── Dataset

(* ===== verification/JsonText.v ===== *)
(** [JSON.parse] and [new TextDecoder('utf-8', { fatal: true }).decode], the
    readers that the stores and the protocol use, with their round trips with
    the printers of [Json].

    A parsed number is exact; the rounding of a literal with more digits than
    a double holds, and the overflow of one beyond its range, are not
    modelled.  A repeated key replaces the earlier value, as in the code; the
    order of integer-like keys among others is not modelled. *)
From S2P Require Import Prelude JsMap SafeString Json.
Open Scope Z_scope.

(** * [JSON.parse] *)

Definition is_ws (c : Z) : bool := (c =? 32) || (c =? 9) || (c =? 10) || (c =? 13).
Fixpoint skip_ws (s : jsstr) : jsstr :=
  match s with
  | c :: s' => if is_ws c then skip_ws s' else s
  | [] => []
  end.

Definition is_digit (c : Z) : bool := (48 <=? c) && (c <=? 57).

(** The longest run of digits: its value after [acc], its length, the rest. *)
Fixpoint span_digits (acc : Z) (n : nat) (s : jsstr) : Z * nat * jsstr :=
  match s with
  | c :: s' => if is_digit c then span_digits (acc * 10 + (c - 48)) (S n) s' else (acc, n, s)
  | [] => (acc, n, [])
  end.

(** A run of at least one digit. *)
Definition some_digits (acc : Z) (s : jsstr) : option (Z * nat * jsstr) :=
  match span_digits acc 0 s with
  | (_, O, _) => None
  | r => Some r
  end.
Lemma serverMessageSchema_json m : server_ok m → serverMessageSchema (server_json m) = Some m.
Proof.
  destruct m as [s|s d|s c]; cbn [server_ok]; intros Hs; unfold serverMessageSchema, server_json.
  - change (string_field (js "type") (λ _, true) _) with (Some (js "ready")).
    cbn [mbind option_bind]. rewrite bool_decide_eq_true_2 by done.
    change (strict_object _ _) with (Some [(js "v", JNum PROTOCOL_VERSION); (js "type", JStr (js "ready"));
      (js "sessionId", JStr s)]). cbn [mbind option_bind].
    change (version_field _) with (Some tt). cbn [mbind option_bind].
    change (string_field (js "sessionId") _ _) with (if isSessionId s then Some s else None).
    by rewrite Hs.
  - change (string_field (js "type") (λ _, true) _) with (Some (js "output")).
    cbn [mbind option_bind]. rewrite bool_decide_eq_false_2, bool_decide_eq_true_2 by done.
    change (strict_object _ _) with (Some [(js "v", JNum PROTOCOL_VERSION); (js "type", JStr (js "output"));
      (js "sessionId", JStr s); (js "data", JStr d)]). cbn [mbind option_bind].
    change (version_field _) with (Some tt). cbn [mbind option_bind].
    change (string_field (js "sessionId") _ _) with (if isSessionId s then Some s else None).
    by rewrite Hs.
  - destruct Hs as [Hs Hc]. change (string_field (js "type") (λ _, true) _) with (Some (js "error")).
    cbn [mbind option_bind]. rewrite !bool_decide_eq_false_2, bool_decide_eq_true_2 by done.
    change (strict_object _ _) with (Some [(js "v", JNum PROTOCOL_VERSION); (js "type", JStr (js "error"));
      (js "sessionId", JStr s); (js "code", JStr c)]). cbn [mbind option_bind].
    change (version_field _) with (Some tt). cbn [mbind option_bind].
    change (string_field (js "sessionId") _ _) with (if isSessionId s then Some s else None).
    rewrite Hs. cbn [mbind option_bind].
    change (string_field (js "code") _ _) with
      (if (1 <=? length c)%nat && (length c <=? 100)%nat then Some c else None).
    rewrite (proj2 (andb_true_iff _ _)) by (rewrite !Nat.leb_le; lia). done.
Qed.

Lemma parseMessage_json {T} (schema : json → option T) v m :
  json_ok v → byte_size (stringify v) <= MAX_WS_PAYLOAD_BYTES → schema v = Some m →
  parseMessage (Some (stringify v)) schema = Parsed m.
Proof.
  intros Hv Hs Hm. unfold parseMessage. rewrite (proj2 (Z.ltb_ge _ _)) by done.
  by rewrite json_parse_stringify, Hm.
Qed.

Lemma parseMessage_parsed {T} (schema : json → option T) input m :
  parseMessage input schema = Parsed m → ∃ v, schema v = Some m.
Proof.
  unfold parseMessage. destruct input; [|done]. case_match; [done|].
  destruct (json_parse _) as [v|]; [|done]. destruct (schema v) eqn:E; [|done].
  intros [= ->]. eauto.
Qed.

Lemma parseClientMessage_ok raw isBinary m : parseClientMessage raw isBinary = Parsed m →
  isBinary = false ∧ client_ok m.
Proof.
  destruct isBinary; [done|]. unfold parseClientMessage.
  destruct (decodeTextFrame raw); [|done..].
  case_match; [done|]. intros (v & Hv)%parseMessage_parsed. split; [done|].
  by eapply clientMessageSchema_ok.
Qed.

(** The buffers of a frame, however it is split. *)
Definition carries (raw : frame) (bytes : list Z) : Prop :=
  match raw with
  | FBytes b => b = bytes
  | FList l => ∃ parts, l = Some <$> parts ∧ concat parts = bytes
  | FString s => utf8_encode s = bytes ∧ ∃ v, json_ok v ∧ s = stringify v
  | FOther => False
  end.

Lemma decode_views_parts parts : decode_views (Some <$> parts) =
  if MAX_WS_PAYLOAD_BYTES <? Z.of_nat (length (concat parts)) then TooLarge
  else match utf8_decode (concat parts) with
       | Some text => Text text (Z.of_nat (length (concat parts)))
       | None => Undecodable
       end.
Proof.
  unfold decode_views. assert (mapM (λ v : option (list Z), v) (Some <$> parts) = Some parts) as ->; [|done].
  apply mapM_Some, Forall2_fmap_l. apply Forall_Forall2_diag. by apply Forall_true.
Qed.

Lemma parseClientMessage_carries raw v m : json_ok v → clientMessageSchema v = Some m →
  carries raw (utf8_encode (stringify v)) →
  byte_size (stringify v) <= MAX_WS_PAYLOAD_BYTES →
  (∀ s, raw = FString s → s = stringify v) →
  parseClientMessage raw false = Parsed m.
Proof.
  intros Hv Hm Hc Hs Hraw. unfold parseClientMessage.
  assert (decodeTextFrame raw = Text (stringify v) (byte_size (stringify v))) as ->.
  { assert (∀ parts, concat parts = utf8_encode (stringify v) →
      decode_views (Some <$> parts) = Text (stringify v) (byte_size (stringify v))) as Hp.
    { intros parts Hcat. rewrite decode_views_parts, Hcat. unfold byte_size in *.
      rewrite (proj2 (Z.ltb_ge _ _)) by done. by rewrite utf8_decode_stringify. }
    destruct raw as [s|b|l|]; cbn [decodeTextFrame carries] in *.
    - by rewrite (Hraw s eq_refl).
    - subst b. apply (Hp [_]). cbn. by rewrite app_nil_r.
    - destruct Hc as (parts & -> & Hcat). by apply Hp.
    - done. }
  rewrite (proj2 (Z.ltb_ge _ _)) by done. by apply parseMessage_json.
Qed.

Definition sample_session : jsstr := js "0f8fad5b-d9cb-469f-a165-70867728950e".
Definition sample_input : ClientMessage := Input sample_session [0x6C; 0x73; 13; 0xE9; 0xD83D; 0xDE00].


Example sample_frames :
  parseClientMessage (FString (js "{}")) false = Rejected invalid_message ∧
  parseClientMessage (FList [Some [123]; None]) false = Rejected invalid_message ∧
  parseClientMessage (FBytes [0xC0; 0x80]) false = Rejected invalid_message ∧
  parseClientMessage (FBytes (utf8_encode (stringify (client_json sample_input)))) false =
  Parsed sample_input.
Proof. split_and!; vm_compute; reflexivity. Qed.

────

-- Activity --
All entries above are to be copied exactly, with none left out.

-- Solution for this exercise --
(* ===== verification/JsonText.v ===== *)
(** [JSON.parse] and [new TextDecoder('utf-8', { fatal: true }).decode], the
    readers that the stores and the protocol use, with their round trips with
    the printers of [Json].

    A parsed number is exact; the rounding of a literal with more digits than
    a double holds, and the overflow of one beyond its range, are not
    modelled.  A repeated key replaces the earlier value, as in the code; the
    order of integer-like keys among others is not modelled. *)
From S2P Require Import Prelude JsMap SafeString Json.
Open Scope Z_scope.

(** * [JSON.parse] *)

Definition is_ws (c : Z) : bool := (c =? 32) || (c =? 9) || (c =? 10) || (c =? 13).
Fixpoint skip_ws (s : jsstr) : jsstr :=
  match s with
  | c :: s' => if is_ws c then skip_ws s' else s
  | [] => []
  end.

Definition is_digit (c : Z) : bool := (48 <=? c) && (c <=? 57).

(** The longest run of digits: its value after [acc], its length, the rest. *)
Fixpoint span_digits (acc : Z) (n : nat) (s : jsstr) : Z * nat * jsstr :=
  match s with
  | c :: s' => if is_digit c then span_digits (acc * 10 + (c - 48)) (S n) s' else (acc, n, s)
  | [] => (acc, n, [])
  end.

(** A run of at least one digit. *)
Definition some_digits (acc : Z) (s : jsstr) : option (Z * nat * jsstr) :=
  match span_digits acc 0 s with
  | (_, O, _) => None
  | r => Some r
  end.
Lemma serverMessageSchema_json m : server_ok m → serverMessageSchema (server_json m) = Some m.
Proof.
  destruct m as [s|s d|s c]; cbn [server_ok]; intros Hs; unfold serverMessageSchema, server_json.
  - change (string_field (js "type") (λ _, true) _) with (Some (js "ready")).
    cbn [mbind option_bind]. rewrite bool_decide_eq_true_2 by done.
    change (strict_object _ _) with (Some [(js "v", JNum PROTOCOL_VERSION); (js "type", JStr (js "ready"));
      (js "sessionId", JStr s)]). cbn [mbind option_bind].
    change (version_field _) with (Some tt). cbn [mbind option_bind].
    change (string_field (js "sessionId") _ _) with (if isSessionId s then Some s else None).
    by rewrite Hs.
  - change (string_field (js "type") (λ _, true) _) with (Some (js "output")).
    cbn [mbind option_bind]. rewrite bool_decide_eq_false_2, bool_decide_eq_true_2 by done.
    change (strict_object _ _) with (Some [(js "v", JNum PROTOCOL_VERSION); (js "type", JStr (js "output"));
      (js "sessionId", JStr s); (js "data", JStr d)]). cbn [mbind option_bind].
    change (version_field _) with (Some tt). cbn [mbind option_bind].
    change (string_field (js "sessionId") _ _) with (if isSessionId s then Some s else None).
    by rewrite Hs.
  - destruct Hs as [Hs Hc]. change (string_field (js "type") (λ _, true) _) with (Some (js "error")).
    cbn [mbind option_bind]. rewrite !bool_decide_eq_false_2, bool_decide_eq_true_2 by done.
    change (strict_object _ _) with (Some [(js "v", JNum PROTOCOL_VERSION); (js "type", JStr (js "error"));
      (js "sessionId", JStr s); (js "code", JStr c)]). cbn [mbind option_bind].
    change (version_field _) with (Some tt). cbn [mbind option_bind].
    change (string_field (js "sessionId") _ _) with (if isSessionId s then Some s else None).
    rewrite Hs. cbn [mbind option_bind].
    change (string_field (js "code") _ _) with
      (if (1 <=? length c)%nat && (length c <=? 100)%nat then Some c else None).
    rewrite (proj2 (andb_true_iff _ _)) by (rewrite !Nat.leb_le; lia). done.
Qed.

Lemma parseMessage_json {T} (schema : json → option T) v m :
  json_ok v → byte_size (stringify v) <= MAX_WS_PAYLOAD_BYTES → schema v = Some m →
  parseMessage (Some (stringify v)) schema = Parsed m.
Proof.
  intros Hv Hs Hm. unfold parseMessage. rewrite (proj2 (Z.ltb_ge _ _)) by done.
  by rewrite json_parse_stringify, Hm.
Qed.

Lemma parseMessage_parsed {T} (schema : json → option T) input m :
  parseMessage input schema = Parsed m → ∃ v, schema v = Some m.
Proof.
  unfold parseMessage. destruct input; [|done]. case_match; [done|].
  destruct (json_parse _) as [v|]; [|done]. destruct (schema v) eqn:E; [|done].
  intros [= ->]. eauto.
Qed.

Lemma parseClientMessage_ok raw isBinary m : parseClientMessage raw isBinary = Parsed m →
  isBinary = false ∧ client_ok m.
Proof.
  destruct isBinary; [done|]. unfold parseClientMessage.
  destruct (decodeTextFrame raw); [|done..].
  case_match; [done|]. intros (v & Hv)%parseMessage_parsed. split; [done|].
  by eapply clientMessageSchema_ok.
Qed.

(** The buffers of a frame, however it is split. *)
Definition carries (raw : frame) (bytes : list Z) : Prop :=
  match raw with
  | FBytes b => b = bytes
  | FList l => ∃ parts, l = Some <$> parts ∧ concat parts = bytes
  | FString s => utf8_encode s = bytes ∧ ∃ v, json_ok v ∧ s = stringify v
  | FOther => False
  end.

Lemma decode_views_parts parts : decode_views (Some <$> parts) =
  if MAX_WS_PAYLOAD_BYTES <? Z.of_nat (length (concat parts)) then TooLarge
  else match utf8_decode (concat parts) with
       | Some text => Text text (Z.of_nat (length (concat parts)))
       | None => Undecodable
       end.
Proof.
  unfold decode_views. assert (mapM (λ v : option (list Z), v) (Some <$> parts) = Some parts) as ->; [|done].
  apply mapM_Some, Forall2_fmap_l. apply Forall_Forall2_diag. by apply Forall_true.
Qed.

Lemma parseClientMessage_carries raw v m : json_ok v → clientMessageSchema v = Some m →
  carries raw (utf8_encode (stringify v)) →
  byte_size (stringify v) <= MAX_WS_PAYLOAD_BYTES →
  (∀ s, raw = FString s → s = stringify v) →
  parseClientMessage raw false = Parsed m.
Proof.
  intros Hv Hm Hc Hs Hraw. unfold parseClientMessage.
  assert (decodeTextFrame raw = Text (stringify v) (byte_size (stringify v))) as ->.
  { assert (∀ parts, concat parts = utf8_encode (stringify v) →
      decode_views (Some <$> parts) = Text (stringify v) (byte_size (stringify v))) as Hp.
    { intros parts Hcat. rewrite decode_views_parts, Hcat. unfold byte_size in *.
      rewrite (proj2 (Z.ltb_ge _ _)) by done. by rewrite utf8_decode_stringify. }
    destruct raw as [s|b|l|]; cbn [decodeTextFrame carries] in *.
    - by rewrite (Hraw s eq_refl).
    - subst b. apply (Hp [_]). cbn. by rewrite app_nil_r.
    - destruct Hc as (parts & -> & Hcat). by apply Hp.
    - done. }
  rewrite (proj2 (Z.ltb_ge _ _)) by done. by apply parseMessage_json.
Qed.

Definition sample_session : jsstr := js "0f8fad5b-d9cb-469f-a165-70867728950e".
Definition sample_input : ClientMessage := Input sample_session [0x6C; 0x73; 13; 0xE9; 0xD83D; 0xDE00].


Example sample_frames :
  parseClientMessage (FString (js "{}")) false = Rejected invalid_message ∧
  parseClientMessage (FList [Some [123]; None]) false = Rejected invalid_message ∧
  parseClientMessage (FBytes [0xC0; 0x80]) false = Rejected invalid_message ∧
  parseClientMessage (FBytes (utf8_encode (stringify (client_json sample_input)))) false =
  Parsed sample_input.
Proof. split_and!; vm_compute; reflexivity. Qed.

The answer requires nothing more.